Notes for Convolution ModelsΒΆ

Implementing a convolutional model can be tricky. Here are some notes to help get you along:

  1. Convolutions in PyTorch expect the channels to be on the 1st dimension
    • We treat the feature vectors (typically from an embedding layer) as the channel / kernel dimension
    • If the shape of your tensor is (batch, seq, feature), then this means a permutation is needed to move the (batch, feature, seq)
    • To get an intuition as why, imagine an image. A minibatch of images is (batch, 3, width, height) because an image exists as RGB coordinates for each pixel.
    • This can also be thought of as 3 feature maps of the image
    • In the same way, the feature dimension of a sequence can be separate feature maps for the entire sequence
    • The consequence of all of this is a required permute operation post-embedding but pre-convolution: x_embedded.permute(0, 2, 1)
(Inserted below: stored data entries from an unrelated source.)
(* ===== verification/Heap.v ===== *)
(** * Priority queues (common/heap.c)

    The binary heap that orders the leases of an IPv6 pool by expiry.  Slot 0
    of the array is unused, so the parent of slot [i] is [i / 2].  The array
    keeps its allocated size and its uninitialised slots ([None]); an access
    outside of it, or the use of an uninitialised slot as an element, is
    [Undef], and a failed [REQUIRE] or [INSIST] is [Fatal].  [size],
    [size_increment], [last] and the indices are unsigned int: the two additions
    that can exceed it wrap ([uint_add]).  The [index]
    callback is modelled by the map [heap_index] from elements to the last
    index reported for them. *)

From stdpp Require Import base list numbers gmap.
From Stdlib Require Import Lia.
From S2P Require Import Prelude.

Module Heap.

Inductive isc_result : Type := ISC_R_SUCCESS | ISC_R_NOMEMORY.

Definition SIZE_INCREMENT : nat := 1024.

(** The sum of two unsigned int. *)
Definition uint_add (a b : nat) : nat := Z.to_nat (u32 (Z.of_nat a + Z.of_nat b)).

Lemma uint_add_small a b : (Z.of_nat a + Z.of_nat b < 2 ^ 32)%Z -> uint_add a b = a + b.
Proof. intros Hs. unfold uint_add. rewrite u32_small by lia. lia. Qed.

Definition heap_parent (i : nat) : nat := i / 2.
Definition heap_left (i : nat) : nat := 2 * i.

Section Operations.
Context {A : Type} `{Countable A}.

Record isc_heap : Type := IscHeap {
  size : nat;
  size_increment : nat;
  last : nat;
  array : list (option A);
  has_index : bool;             (** [heap->index != NULL] *)
  heap_index : gmap A nat       (** what the callback has recorded *)
}.

(** [compare] reads the elements' current priorities. *)
Context (compare : A -> A -> bool).

Definition slot (arr : list (option A)) (i : nat) : outcome A :=
  match arr !! i with
  | Some (Some x) => Ret x
  | _ => Undef
  end.

Definition set_slot (arr : list (option A)) (i : nat) (x : A) : outcome (list (option A)) :=
  if bool_decide (i < length arr)%nat then Ret (<[i := Some x]> arr) else Undef.

(** [if (heap->index != NULL) (heap->index)(x, i)] *)
Definition note_index (hi : bool) (m : gmap A nat) (x : A) (i : nat) : gmap A nat :=
  if hi then <[x := i]> m else m.

Definition with_array (h : isc_heap) (arr : list (option A)) (m : gmap A nat) : isc_heap :=
  IscHeap (size h) (size_increment h) (last h) arr (has_index h) m.

Definition with_last (h : isc_heap) (n : nat) : isc_heap :=
  IscHeap (size h) (size_increment h) n (array h) (has_index h) (heap_index h).

Definition isc_heap_create (alloc : bool) (index : bool) (size_inc : nat)
  : isc_result * option isc_heap :=
  if alloc then
    (ISC_R_SUCCESS,
     Some (IscHeap 0 (if Nat.eqb size_inc 0 then SIZE_INCREMENT else size_inc) 0 [] index ∅))
  else (ISC_R_NOMEMORY, None).

Definition isc_heap_destroy (h : isc_heap) : option isc_heap := None.

(** A new size that has wrapped is too small for the slots that are copied. *)
Definition resize (alloc : bool) (h : isc_heap) : outcome (bool * isc_heap) :=
  if alloc then
    let new_size := uint_add (size h) (size_increment h) in
    if Nat.leb (length (array h)) new_size then
      Ret (true, IscHeap new_size (size_increment h) (last h)
                   (array h ++ replicate (new_size - length (array h)) None)
                   (has_index h) (heap_index h))
    else Undef
  else Ret (false, h).

Definition HEAPCONDITION (arr : list (option A)) (i : nat) : outcome bool :=
  if Nat.eqb i 1 then Ret true
  else x ← slot arr i; y ← slot arr (heap_parent i); Ret (negb (compare x y)).

Definition INSIST (b : outcome bool) : outcome unit :=
  ok ← b; if ok : bool then Ret tt else Fatal.

(** The [for] loop of [float_up]; [i] halves at every turn, so [i] itself is
    enough fuel. *)
Fixpoint float_up_loop (fuel : nat) (hi : bool) (arr : list (option A)) (m : gmap A nat)
    (i : nat) (elt : A) : outcome (list (option A) * gmap A nat * nat) :=
  if Nat.ltb 1 i then
    match fuel with
    | O => Undef
    | S fuel' =>
      y ← slot arr (heap_parent i);
      if compare elt y then
        arr' ← set_slot arr i y;
        float_up_loop fuel' hi arr' (note_index hi m y i) (heap_parent i) elt
      else Ret (arr, m, i)
    end
  else Ret (arr, m, i).

(** The common end of [float_up] and [sink_down]. *)
Definition place (h : isc_heap) (r : list (option A) * gmap A nat * nat) (elt : A)
  : outcome isc_heap :=
  let '(arr, m, i) := r in
  arr' ← set_slot arr i elt;
  _ ← INSIST (HEAPCONDITION arr' i);
  Ret (with_array h arr' (note_index (has_index h) m elt i)).

Definition float_up (h : isc_heap) (i : nat) (elt : A) : outcome isc_heap :=
  r ← float_up_loop i (has_index h) (array h) (heap_index h) i elt;
  place h r elt.

(** The [while (i <= half_size)] loop of [sink_down]; [i] at least doubles,
    so [size] turns are enough. *)
Fixpoint sink_down_loop (fuel : nat) (hi : bool) (arr : list (option A)) (m : gmap A nat)
    (sz i : nat) (elt : A) : outcome (list (option A) * gmap A nat * nat) :=
  if Nat.leb i (sz / 2) then
    match fuel with
    | O => Undef
    | S fuel' =>
      let j := heap_left i in
      j' ← (if Nat.ltb j sz then
              x ← slot arr (j + 1); y ← slot arr j;
              Ret (if compare x y then j + 1 else j)
            else Ret j);
      y ← slot arr j';
      if compare elt y then Ret (arr, m, i)
      else
        arr' ← set_slot arr i y;
        sink_down_loop fuel' hi arr' (note_index hi m y i) sz j' elt
    end
  else Ret (arr, m, i).

Definition sink_down (h : isc_heap) (i : nat) (elt : A) : outcome isc_heap :=
  r ← sink_down_loop (last h) (has_index h) (array h) (heap_index h) (last h) i elt;
  place h r elt.

Definition isc_heap_insert (alloc : bool) (h : isc_heap) (elt : A)
  : outcome (isc_result * isc_heap) :=
  let i := uint_add (last h) 1 in
  let h1 := with_last h i in
  r ← (if Nat.leb (size h1) (last h1) then resize alloc h1 else Ret (true, h1));
  let '(ok, h2) := r in
  if ok : bool then h3 ← float_up h2 i elt; Ret (ISC_R_SUCCESS, h3)
  else Ret (ISC_R_NOMEMORY, h2).

Definition isc_heap_delete (h : isc_heap) (index : nat) : outcome isc_heap :=
  if negb (Nat.leb 1 index && Nat.leb index (last h)) then Fatal
  else if Nat.eqb index (last h) then Ret (with_last h (last h - 1))
  else
    elt ← slot (array h) (last h);
    let h1 := with_last h (last h - 1) in
    x ← slot (array h1) index;
    let less := compare elt x in
    arr ← set_slot (array h1) index elt;
    let h2 := with_array h1 arr (heap_index h1) in
    if less then float_up h2 index elt else sink_down h2 index elt.

Definition isc_heap_increased (h : isc_heap) (index : nat) : outcome isc_heap :=
  if negb (Nat.leb 1 index && Nat.leb index (last h)) then Fatal
  else elt ← slot (array h) index; float_up h index elt.

Definition isc_heap_decreased (h : isc_heap) (index : nat) : outcome isc_heap :=
  if negb (Nat.leb 1 index && Nat.leb index (last h)) then Fatal
  else elt ← slot (array h) index; sink_down h index elt.

Definition isc_heap_element (h : isc_heap) (index : nat) : outcome A :=
  if negb (Nat.leb 1 index && Nat.leb index (last h)) then Fatal
  else slot (array h) index.

(** [for (i = 1; i <= heap->last; i++) (action)(heap->array[i], uap)], with
    the state the action works on passed along. *)
Fixpoint foreach_loop {S} (n i : nat) (arr : list (option A)) (action : A -> S -> S) (s : S)
  : outcome S :=
  match n with
  | O => Ret s
  | Datatypes.S n' => x ← slot arr i; foreach_loop n' (i + 1) arr action (action x s)
  end.

Definition isc_heap_foreach {S} (h : isc_heap) (action : A -> S -> S) (s : S) : outcome S :=
  foreach_loop (last h) 1 (array h) action s.

(** ** Invariants *)

(** The elements of the heap, in array order. *)
Definition contents (h : isc_heap) : list (option A) := take (last h) (drop 1 (array h)).

Definition at_slot (arr : list (option A)) (i : nat) (x : A) : Prop := arr !! i = Some (Some x).

(** Sizes for which the array can grow while it has less than 2^31 elements.  (With
    an increment of 1 the first element would be written outside of the array.) *)
Definition sizes_ok (h : isc_heap) : Prop :=
  2 <= size_increment h /\ (Z.of_nat (size_increment h) <= 2 ^ 31)%Z /\ (Z.of_nat (size h) < 2 ^ 32)%Z.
  2. It is a modeling choice on how to go from the embedded tensor to a final vector, but the goal is to end up with a single final vector per batch item
    • This means the channel dimension will be our final vector and we want to apply operations to shrink the sequence dimension until it is size=1
    • You could create enough convolutions that eventually it will shrink to size 1
    • This becomes dependent on the max_seq_len (if this changes, the number of convolutions to shrink to size=1 also changes)
    • Some sort of pooling or lenght-variation operation is recommended for the final reduction.